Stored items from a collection
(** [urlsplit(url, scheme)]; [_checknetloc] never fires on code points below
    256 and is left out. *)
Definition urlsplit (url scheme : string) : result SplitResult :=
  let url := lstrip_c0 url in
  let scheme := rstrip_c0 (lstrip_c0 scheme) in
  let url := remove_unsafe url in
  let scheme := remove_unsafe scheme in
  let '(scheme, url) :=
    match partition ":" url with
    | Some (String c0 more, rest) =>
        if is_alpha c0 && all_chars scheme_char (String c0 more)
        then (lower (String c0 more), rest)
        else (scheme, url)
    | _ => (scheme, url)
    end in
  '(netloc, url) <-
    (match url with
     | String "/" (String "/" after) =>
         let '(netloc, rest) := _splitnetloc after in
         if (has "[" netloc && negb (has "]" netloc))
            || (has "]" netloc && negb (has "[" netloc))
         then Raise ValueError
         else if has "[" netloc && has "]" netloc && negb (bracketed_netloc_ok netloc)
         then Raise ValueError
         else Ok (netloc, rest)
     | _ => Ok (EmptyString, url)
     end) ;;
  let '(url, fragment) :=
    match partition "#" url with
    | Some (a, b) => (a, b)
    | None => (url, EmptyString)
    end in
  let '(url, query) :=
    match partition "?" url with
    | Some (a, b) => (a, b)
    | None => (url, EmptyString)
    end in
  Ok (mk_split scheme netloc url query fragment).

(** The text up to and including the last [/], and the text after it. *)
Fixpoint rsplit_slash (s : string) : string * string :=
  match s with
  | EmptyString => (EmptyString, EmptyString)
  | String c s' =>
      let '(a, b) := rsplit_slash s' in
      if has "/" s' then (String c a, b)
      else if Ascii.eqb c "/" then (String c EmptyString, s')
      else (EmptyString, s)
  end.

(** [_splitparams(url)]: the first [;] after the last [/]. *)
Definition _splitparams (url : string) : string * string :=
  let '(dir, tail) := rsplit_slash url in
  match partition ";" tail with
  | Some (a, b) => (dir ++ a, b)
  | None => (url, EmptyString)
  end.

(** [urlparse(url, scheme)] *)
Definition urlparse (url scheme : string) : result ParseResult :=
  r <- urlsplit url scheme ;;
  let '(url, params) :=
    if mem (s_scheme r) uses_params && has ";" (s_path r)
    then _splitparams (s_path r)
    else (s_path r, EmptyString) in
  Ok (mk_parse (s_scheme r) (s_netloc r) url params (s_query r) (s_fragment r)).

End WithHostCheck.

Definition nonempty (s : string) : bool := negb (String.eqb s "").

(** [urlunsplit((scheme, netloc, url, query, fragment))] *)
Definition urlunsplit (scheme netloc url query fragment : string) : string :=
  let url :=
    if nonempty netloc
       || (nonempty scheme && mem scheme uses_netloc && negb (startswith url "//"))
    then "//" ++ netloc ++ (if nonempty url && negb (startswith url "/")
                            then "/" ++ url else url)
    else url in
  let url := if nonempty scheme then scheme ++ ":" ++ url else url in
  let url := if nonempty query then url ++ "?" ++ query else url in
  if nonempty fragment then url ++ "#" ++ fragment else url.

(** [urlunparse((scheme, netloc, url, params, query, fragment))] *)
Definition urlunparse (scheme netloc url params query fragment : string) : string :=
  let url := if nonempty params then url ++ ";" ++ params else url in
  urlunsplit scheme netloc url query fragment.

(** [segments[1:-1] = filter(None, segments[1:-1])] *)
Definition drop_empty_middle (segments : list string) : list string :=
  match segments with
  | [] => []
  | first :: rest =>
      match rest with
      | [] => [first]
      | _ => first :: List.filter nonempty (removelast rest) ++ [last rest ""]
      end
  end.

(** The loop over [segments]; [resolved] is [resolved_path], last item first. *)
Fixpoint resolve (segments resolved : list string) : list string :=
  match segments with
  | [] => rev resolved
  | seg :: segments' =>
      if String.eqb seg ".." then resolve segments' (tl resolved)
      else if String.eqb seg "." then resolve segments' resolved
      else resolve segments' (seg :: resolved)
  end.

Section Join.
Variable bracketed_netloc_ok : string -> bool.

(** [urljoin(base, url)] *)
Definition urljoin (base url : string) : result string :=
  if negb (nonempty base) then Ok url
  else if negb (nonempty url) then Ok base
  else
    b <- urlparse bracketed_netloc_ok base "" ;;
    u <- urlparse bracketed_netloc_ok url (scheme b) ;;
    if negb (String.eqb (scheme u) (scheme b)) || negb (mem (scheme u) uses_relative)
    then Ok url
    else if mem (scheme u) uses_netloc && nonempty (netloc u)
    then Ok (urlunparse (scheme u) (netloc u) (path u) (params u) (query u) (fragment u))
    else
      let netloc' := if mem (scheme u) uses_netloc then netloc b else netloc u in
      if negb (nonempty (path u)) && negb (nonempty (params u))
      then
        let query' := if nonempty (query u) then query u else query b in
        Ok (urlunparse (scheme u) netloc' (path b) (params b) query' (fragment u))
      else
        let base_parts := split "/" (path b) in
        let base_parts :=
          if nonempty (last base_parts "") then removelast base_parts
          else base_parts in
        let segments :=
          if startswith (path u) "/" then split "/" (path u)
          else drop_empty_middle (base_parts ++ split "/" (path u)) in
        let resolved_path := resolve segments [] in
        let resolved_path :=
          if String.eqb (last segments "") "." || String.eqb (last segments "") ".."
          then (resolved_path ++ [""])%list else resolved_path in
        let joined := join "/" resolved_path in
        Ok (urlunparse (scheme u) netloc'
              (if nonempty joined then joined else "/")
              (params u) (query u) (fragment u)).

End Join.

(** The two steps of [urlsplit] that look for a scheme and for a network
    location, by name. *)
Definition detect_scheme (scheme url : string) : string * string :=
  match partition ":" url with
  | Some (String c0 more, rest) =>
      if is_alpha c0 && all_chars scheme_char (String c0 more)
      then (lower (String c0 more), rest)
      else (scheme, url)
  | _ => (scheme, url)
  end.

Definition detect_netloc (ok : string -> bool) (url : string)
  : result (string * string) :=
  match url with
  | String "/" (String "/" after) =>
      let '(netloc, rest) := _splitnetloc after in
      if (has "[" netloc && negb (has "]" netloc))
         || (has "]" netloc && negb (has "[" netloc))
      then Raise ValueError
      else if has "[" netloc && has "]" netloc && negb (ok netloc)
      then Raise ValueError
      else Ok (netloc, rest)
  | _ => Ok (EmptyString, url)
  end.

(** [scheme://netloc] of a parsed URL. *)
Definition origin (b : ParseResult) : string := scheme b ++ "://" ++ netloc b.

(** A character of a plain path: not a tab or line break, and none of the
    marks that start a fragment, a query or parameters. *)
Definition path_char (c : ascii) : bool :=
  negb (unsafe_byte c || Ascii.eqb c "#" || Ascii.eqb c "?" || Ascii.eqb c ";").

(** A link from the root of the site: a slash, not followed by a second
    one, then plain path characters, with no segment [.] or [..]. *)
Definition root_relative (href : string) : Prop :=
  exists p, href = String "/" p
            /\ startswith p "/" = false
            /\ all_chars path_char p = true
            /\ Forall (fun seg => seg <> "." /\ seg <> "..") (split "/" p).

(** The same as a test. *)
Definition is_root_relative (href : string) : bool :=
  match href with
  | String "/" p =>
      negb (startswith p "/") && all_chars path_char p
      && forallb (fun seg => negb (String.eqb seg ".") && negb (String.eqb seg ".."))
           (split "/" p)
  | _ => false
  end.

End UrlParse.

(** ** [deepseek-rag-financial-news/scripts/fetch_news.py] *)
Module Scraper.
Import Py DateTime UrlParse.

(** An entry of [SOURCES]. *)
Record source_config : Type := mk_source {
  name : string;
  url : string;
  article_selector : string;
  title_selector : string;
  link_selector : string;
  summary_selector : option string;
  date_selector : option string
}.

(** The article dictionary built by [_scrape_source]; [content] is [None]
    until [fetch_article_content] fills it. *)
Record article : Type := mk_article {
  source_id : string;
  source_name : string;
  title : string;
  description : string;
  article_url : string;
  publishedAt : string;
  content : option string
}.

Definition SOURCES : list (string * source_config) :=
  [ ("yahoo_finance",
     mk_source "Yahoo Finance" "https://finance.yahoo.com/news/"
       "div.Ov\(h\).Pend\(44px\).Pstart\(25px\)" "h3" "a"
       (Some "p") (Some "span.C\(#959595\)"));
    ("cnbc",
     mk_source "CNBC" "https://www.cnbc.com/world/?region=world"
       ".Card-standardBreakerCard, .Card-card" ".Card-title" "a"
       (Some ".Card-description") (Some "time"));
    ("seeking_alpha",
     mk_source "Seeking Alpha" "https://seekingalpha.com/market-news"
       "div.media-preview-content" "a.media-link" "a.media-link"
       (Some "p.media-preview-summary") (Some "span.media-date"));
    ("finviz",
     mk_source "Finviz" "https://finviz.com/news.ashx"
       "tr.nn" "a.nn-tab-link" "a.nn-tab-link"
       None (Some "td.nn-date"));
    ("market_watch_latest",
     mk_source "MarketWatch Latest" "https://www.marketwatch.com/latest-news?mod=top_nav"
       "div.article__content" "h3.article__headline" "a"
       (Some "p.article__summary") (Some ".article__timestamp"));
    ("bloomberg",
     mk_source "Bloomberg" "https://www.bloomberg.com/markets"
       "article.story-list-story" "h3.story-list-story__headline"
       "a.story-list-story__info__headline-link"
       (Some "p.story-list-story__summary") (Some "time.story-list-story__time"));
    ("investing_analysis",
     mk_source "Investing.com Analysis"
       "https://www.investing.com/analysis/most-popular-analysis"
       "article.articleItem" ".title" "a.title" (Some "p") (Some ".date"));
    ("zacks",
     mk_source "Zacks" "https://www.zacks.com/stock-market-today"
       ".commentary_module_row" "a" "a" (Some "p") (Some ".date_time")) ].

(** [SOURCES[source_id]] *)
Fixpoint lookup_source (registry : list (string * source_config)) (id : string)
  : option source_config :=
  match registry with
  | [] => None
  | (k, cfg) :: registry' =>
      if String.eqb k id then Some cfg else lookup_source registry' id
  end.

--

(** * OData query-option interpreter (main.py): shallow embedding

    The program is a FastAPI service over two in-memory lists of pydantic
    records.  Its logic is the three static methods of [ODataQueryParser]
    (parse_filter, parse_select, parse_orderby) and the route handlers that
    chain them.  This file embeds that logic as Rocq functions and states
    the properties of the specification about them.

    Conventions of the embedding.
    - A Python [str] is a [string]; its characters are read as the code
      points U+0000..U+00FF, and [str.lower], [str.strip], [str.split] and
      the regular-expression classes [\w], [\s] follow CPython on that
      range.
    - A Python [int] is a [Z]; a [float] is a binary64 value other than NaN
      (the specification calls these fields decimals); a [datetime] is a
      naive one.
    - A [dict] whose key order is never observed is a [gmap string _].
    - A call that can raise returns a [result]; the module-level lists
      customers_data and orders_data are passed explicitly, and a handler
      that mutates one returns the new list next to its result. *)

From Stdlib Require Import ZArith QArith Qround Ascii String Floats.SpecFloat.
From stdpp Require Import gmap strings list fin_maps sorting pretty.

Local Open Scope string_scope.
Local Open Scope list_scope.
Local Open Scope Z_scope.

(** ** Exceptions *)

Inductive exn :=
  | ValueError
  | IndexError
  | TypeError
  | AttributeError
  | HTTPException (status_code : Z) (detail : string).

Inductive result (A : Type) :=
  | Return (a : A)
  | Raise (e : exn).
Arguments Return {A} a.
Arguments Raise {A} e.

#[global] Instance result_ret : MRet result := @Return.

- PROBLEM -
Only one stretch of the records above is wanted: the lines between the one holding "Ok (mk_parse (s_scheme" and the one holding "segments' (tl resolved)", inclusive, reproduced exactly.

- SOLUTION -
  Ok (mk_parse (s_scheme r) (s_netloc r) url params (s_query r) (s_fragment r)).

End WithHostCheck.

Definition nonempty (s : string) : bool := negb (String.eqb s "").

(** [urlunsplit((scheme, netloc, url, query, fragment))] *)
Definition urlunsplit (scheme netloc url query fragment : string) : string :=
  let url :=
    if nonempty netloc
       || (nonempty scheme && mem scheme uses_netloc && negb (startswith url "//"))
    then "//" ++ netloc ++ (if nonempty url && negb (startswith url "/")
                            then "/" ++ url else url)
    else url in
  let url := if nonempty scheme then scheme ++ ":" ++ url else url in
  let url := if nonempty query then url ++ "?" ++ query else url in
  if nonempty fragment then url ++ "#" ++ fragment else url.

(** [urlunparse((scheme, netloc, url, params, query, fragment))] *)
Definition urlunparse (scheme netloc url params query fragment : string) : string :=
  let url := if nonempty params then url ++ ";" ++ params else url in
  urlunsplit scheme netloc url query fragment.

(** [segments[1:-1] = filter(None, segments[1:-1])] *)
Definition drop_empty_middle (segments : list string) : list string :=
  match segments with
  | [] => []
  | first :: rest =>
      match rest with
      | [] => [first]
      | _ => first :: List.filter nonempty (removelast rest) ++ [last rest ""]
      end
  end.

(** The loop over [segments]; [resolved] is [resolved_path], last item first. *)
Fixpoint resolve (segments resolved : list string) : list string :=
  match segments with
  | [] => rev resolved
  | seg :: segments' =>
      if String.eqb seg ".." then resolve segments' (tl resolved)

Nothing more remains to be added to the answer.